Nice booner! Just bag it. If you wrap it in paper you'll dry it out.


----------



## Cpt.Chaos (May 28, 2006)

Duck-Hunter said:


> Thinking this bad boy is getting stuffed! I don't do much squirrel hunting but I've shot a lot of em and this one was a hoss. Any suggestions where I should take it? Also when I freeze it is it the same a bird, wrap it and bag it?
> 
> 
> 
> ...


That is a big squirrel. Personally I would have shot him too for trying to steal my Mello Yello.


----------



## boostfan (Feb 7, 2011)

Is mellow yellow baiting?


----------



## salmonslammer (Jan 28, 2001)

Heck of a tree rat!

Must going to be a hard winter.. all the fox squirrels I've seen this fall are real fat.

Outdoor Hub mobile, the outdoor information engine


----------



## midwestfisherman (Apr 19, 2001)

Dam Mello Yellow stealing tree rats!


----------



## greenhead1984 (Nov 15, 2008)

Thats a beast for sure!!!


----------



## Grumpy 2 (Mar 9, 2010)

If you are going to mount it I would take it to Jim and Sons Taxidermy in chelsea. He has a website, just do a google search for it. He has one or two in the show room that I was admiring the other day. That squirrel is a monster!


----------



## ih772 (Jan 28, 2003)

That's a nice one for sure, congrats!


----------



## Bigskyguide (Jul 24, 2011)

Duck-Hunter said:


> Thinking this bad boy is getting stuffed! I don't do much squirrel hunting but I've shot a lot of em and this one was a hoss. Any suggestions where I should take it? Also when I freeze it is it the same a bird, wrap it and bag it?
> 
> 
> 
> ...


I was just wondering if anyone on here knows if it's leagel to skin a squrril in the feild?
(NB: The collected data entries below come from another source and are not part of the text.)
(** * Voxel-grid ray traversal of StaticMapping ([src/common/math.cc])

    A shallow embedding of the three traversal routines [VoxelCasting],
    [VoxelCastingBresenham] and [VoxelCastingDDA], over

    - IEEE-754 binary32 numbers, taken from the specification of
      floating-point arithmetic of the standard library ([spec_float] at
      precision 24 and maximal exponent 128), for [float];
    - 32-bit two's complement integers, written as [Z] with the wrap-around
      of every operation spelled out, for [int].  *)

From Stdlib Require Import ZArith List Bool Lia.
From Stdlib Require Import Floats.SpecFloat.
Import ListNotations.

Local Open Scope Z_scope.

(** ** 32-bit integers *)

Module Int32.

Definition min_int : Z := - 2 ^ 31.
Definition max_int : Z := 2 ^ 31 - 1.
Definition modulus : Z := 2 ^ 32.

(** The value of an [int] holding the mathematical result [z]. *)
Definition wrap (z : Z) : Z := (z + 2 ^ 31) mod 2 ^ 32 - 2 ^ 31.

Definition in_range (z : Z) : bool := (min_int <=? z) && (z <=? max_int).

Definition add (a b : Z) : Z := wrap (a + b).
Definition sub (a b : Z) : Z := wrap (a - b).
Definition neg (a : Z) : Z := wrap (- a).
(** [std::abs] on [int]: the absolute value of [INT_MIN] wraps to itself. *)
Definition abs (a : Z) : Z := wrap (Z.abs a).
(** [a << 1]. *)
Definition shl1 (a : Z) : Z := wrap (2 * a).
(** [a >> 1], the arithmetic shift. *)
Definition shr1 (a : Z) : Z := Z.shiftr a 1.

End Int32.

(** ** binary32 floating-point numbers *)

Module Float32.

Definition prec : Z := 24.
Definition emax : Z := 128.

Definition float := spec_float.

Definition add : float -> float -> float := SFadd prec emax.
Definition sub : float -> float -> float := SFsub prec emax.
Definition mul : float -> float -> float := SFmul prec emax.
Definition div : float -> float -> float := SFdiv prec emax.
Definition ltb : float -> float -> bool := SFltb.
Definition leb : float -> float -> bool := SFleb.
Definition eqb : float -> float -> bool := SFeqb.

Definition is_nan (x : float) : bool :=
  match x with S754_nan => true | _ => false end.

Definition zero : float := S754_zero false.

(** [FLT_MAX] of [<cfloat>]: (2^24 - 1) * 2^104. *)
Definition FLT_MAX : float := S754_finite false 16777215 104.

(** Conversion of an [int] to [float], rounding to nearest even. *)
Definition of_int (z : Z) : float := binary_normalize prec emax z 0 false.

(** [std::floor] on [float].  A finite number with a non-negative exponent
    is an integer already; otherwise the mantissa is shifted down, which
    rounds towards minus infinity, and the sign of a zero result is the
    sign of the argument. *)
Definition floor (x : float) : float :=
  match x with
  | S754_finite s m e =>
      if 0 <=? e then x
      else binary_normalize prec emax
             (Z.shiftr (cond_Zopp s (Zpos m)) (- e)) 0 s
  | _ => x
  end.

(** The integer part of a number, truncated towards zero; [None] for
    infinities and NaN. *)
Definition trunc (x : float) : option Z :=
  match x with
  | S754_zero _ => Some 0
  | S754_finite s m e =>
      Some (cond_Zopp s (if 0 <=? e then Z.shiftl (Zpos m) e
                         else Z.shiftr (Zpos m) (- e)))
  | _ => None
  end.

(** The nearest integer, halfway cases away from zero ([std::lround]);
    [None] for infinities and NaN. *)
Definition round_away (x : float) : option Z :=
  match x with
  | S754_zero _ => Some 0
  | S754_finite s m e =>
      Some (cond_Zopp s (if 0 <=? e then Z.shiftl (Zpos m) e
                         else Z.shiftr (Zpos m + Z.shiftl 1 (- e - 1)) (- e)))
  | _ => None
  end.

End Float32.

(** ** Conversions the C++ standard leaves open

    Converting a [float] that is NaN, infinite or out of range to [int] has no
    defined result, and [std::lround] returns an unspecified [long] there.
    The value a given platform produces is a parameter of the model. *)

Record Target : Type := mkTarget {
  cast_invalid : Z;    (* float -> int conversion of an unrepresentable value *)
  lround_invalid : Z   (* std::lround of an unrepresentable value *)
}.

(** x86-64 with SSE: the "integer indefinite" values of cvttss2si. *)
Definition x86_64 : Target :=
  {| cast_invalid := - 2 ^ 31; lround_invalid := - 2 ^ 63 |}.

Section Conversions.

Variable T : Target.

(** Implicit conversion [float -> int]. *)
Definition float_to_int (x : Float32.float) : Z :=
  match Float32.trunc x with
  | Some z => if Int32.in_range z then z else Int32.wrap (cast_invalid T)
  | None => Int32.wrap (cast_invalid T)
  end.

(** [std::lround], of result type [long] (64 bits). *)
Definition lround (x : Float32.float) : Z :=
  match Float32.round_away x with
  | Some z => if (- 2 ^ 63 <=? z) && (z <=? 2 ^ 63 - 1) then z
              else lround_invalid T
  | None => lround_invalid T
  end.

(** Narrowing of a [long] to [int]. *)
Definition long_to_int (z : Z) : Z := Int32.wrap z.

End Conversions.

(** [std::isnan] applied to an [int]: the argument is converted to [double]
    (binary64) first. *)
Definition int_to_double (z : Z) : spec_float := binary_normalize 53 1024 z 0 false.
Definition isnan_int (z : Z) : bool := Float32.is_nan (int_to_double z).

(** ** Vectors *)

Record Vector3f : Type := mkVector3f {
  fx : Float32.float; fy : Float32.float; fz : Float32.float }.

Record Vector3i : Type := mkVector3i { ix : Z; iy : Z; iz : Z }.

Definition Vector3i_eqb (a b : Vector3i) : bool :=
  (ix a =? ix b) && (iy a =? iy b) && (iz a =? iz b).

Definition Vector3f_sub (a b : Vector3f) : Vector3f :=
  mkVector3f (Float32.sub (fx a) (fx b)) (Float32.sub (fy a) (fy b))
             (Float32.sub (fz a) (fz b)).

Definition Vector3i_add (a b : Vector3i) : Vector3i :=
  mkVector3i (Int32.add (ix a) (ix b)) (Int32.add (iy a) (iy b))
             (Int32.add (iz a) (iz b)).

Definition Vector3i_sub (a b : Vector3i) : Vector3i :=
  mkVector3i (Int32.sub (ix a) (ix b)) (Int32.sub (iy a) (iy b))
             (Int32.sub (iz a) (iz b)).

(** ** Parametric traversal: [VoxelCasting] *)

Section Traversals.

Variable T : Target.

(** The index computed at lines 47-54: [std::floor] of the quotient,
    converted to [int] by the vector's constructor. *)
Definition VoxelIndex (p : Vector3f) (step_size : Float32.float) : Vector3i :=
  mkVector3i
    (float_to_int T (Float32.floor (Float32.div (fx p) step_size)))
    (float_to_int T (Float32.floor (Float32.div (fy p) step_size)))
    (float_to_int T (Float32.floor (Float32.div (fz p) step_size))).

(** [(ray[i] >= 0.) ? 1 : -1] *)
Definition step_of_ray (r : Float32.float) : Z :=
  if Float32.leb Float32.zero r then 1 else -1.

(** [tMax] of one axis: [(start != end) ? (boundary - ray_start) / ray : FLT_MAX]
    with [boundary = (current + step) * step_size]. *)
Definition tMax_init (start_i end_i step_i : Z)
           (ray_start_i ray_i step_size : Float32.float) : Float32.float :=
  let next_voxel_boundary :=
    Float32.mul (Float32.of_int (Int32.add start_i step_i)) step_size in
  if negb (start_i =? end_i)
  then Float32.div (Float32.sub next_voxel_boundary ray_start_i) ray_i
  else Float32.FLT_MAX.

(** [tDelta] of one axis: [(start != end) ? step_size / ray * step : FLT_MAX]. *)
Definition tDelta_init (start_i end_i step_i : Z)
           (ray_i step_size : Float32.float) : Float32.float :=
  if negb (start_i =? end_i)
  then Float32.mul (Float32.div step_size ray_i) (Float32.of_int step_i)
  else Float32.FLT_MAX.

(** One component of [diff] (lines 97-102). *)
Definition diff_of (current_i end_i : Z) (ray_i : Float32.float) : Z :=
  if negb (current_i =? end_i) && Float32.ltb ray_i Float32.zero
  then Int32.sub 0 1 else 0.

(** What the main loop reads but never writes. *)
Record CastEnv : Type := mkCastEnv {
  end_voxel : Vector3i;
  step_x : Z; step_y : Z; step_z : Z;
  tDeltaX : Float32.float; tDeltaY : Float32.float; tDeltaZ : Float32.float }.

(** What the main loop updates. *)
Record CastState : Type := mkCastState {
  current_voxel : Vector3i;
  tMaxX : Float32.float; tMaxY : Float32.float; tMaxZ : Float32.float }.

Definition move_x (E : CastEnv) (s : CastState) : CastState :=
  let c := current_voxel s in
  mkCastState (mkVector3i (Int32.add (ix c) (step_x E)) (iy c) (iz c))
              (Float32.add (tMaxX s) (tDeltaX E)) (tMaxY s) (tMaxZ s).

Definition move_y (E : CastEnv) (s : CastState) : CastState :=
  let c := current_voxel s in
  mkCastState (mkVector3i (ix c) (Int32.add (iy c) (step_y E)) (iz c))
              (tMaxX s) (Float32.add (tMaxY s) (tDeltaY E)) (tMaxZ s).

Definition move_z (E : CastEnv) (s : CastState) : CastState :=
  let c := current_voxel s in
  mkCastState (mkVector3i (ix c) (iy c) (Int32.add (iz c) (step_z E)))
              (tMaxX s) (tMaxY s) (Float32.add (tMaxZ s) (tDeltaZ E)).

(** The body of the [while] loop, lines 110-126. *)
Definition cast_step (E : CastEnv) (s : CastState) : CastState :=
  if Float32.ltb (tMaxX s) (tMaxY s) then
    if Float32.ltb (tMaxX s) (tMaxZ s) then move_x E s else move_z E s
  else
    if Float32.ltb (tMaxY s) (tMaxZ s) then move_y E s else move_z E s.

(** [while (end_voxel != current_voxel) { ...; push_back(current_voxel); }]:
    the voxels pushed by the loop, or [None] when the loop is still running
    after [fuel] iterations. *)
Fixpoint cast_loop (fuel : nat) (E : CastEnv) (s : CastState)
  : option (list Vector3i) :=
  if Vector3i_eqb (end_voxel E) (current_voxel s) then Some []
  else
    match fuel with
    | O => None
    | S fuel' =>
        let s' := cast_step E s in
        match cast_loop fuel' E s' with
        | Some l => Some (current_voxel s' :: l)
        | None => None
        end
    end.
I know the book says you can't destroy the sex of the animal but it would be alot easier when their warm


----------



## flockshot (Feb 23, 2007)

if hunters changed their mentality and all started practicing QSM..we could all see squirrels like this :lol:


----------



## Get Out (Dec 29, 2010)

flockshot said:


> if hunters changed their mentality and all started practicing QSM..we could all see squirrels like this :lol:


 hahaha thats awesome!!!


----------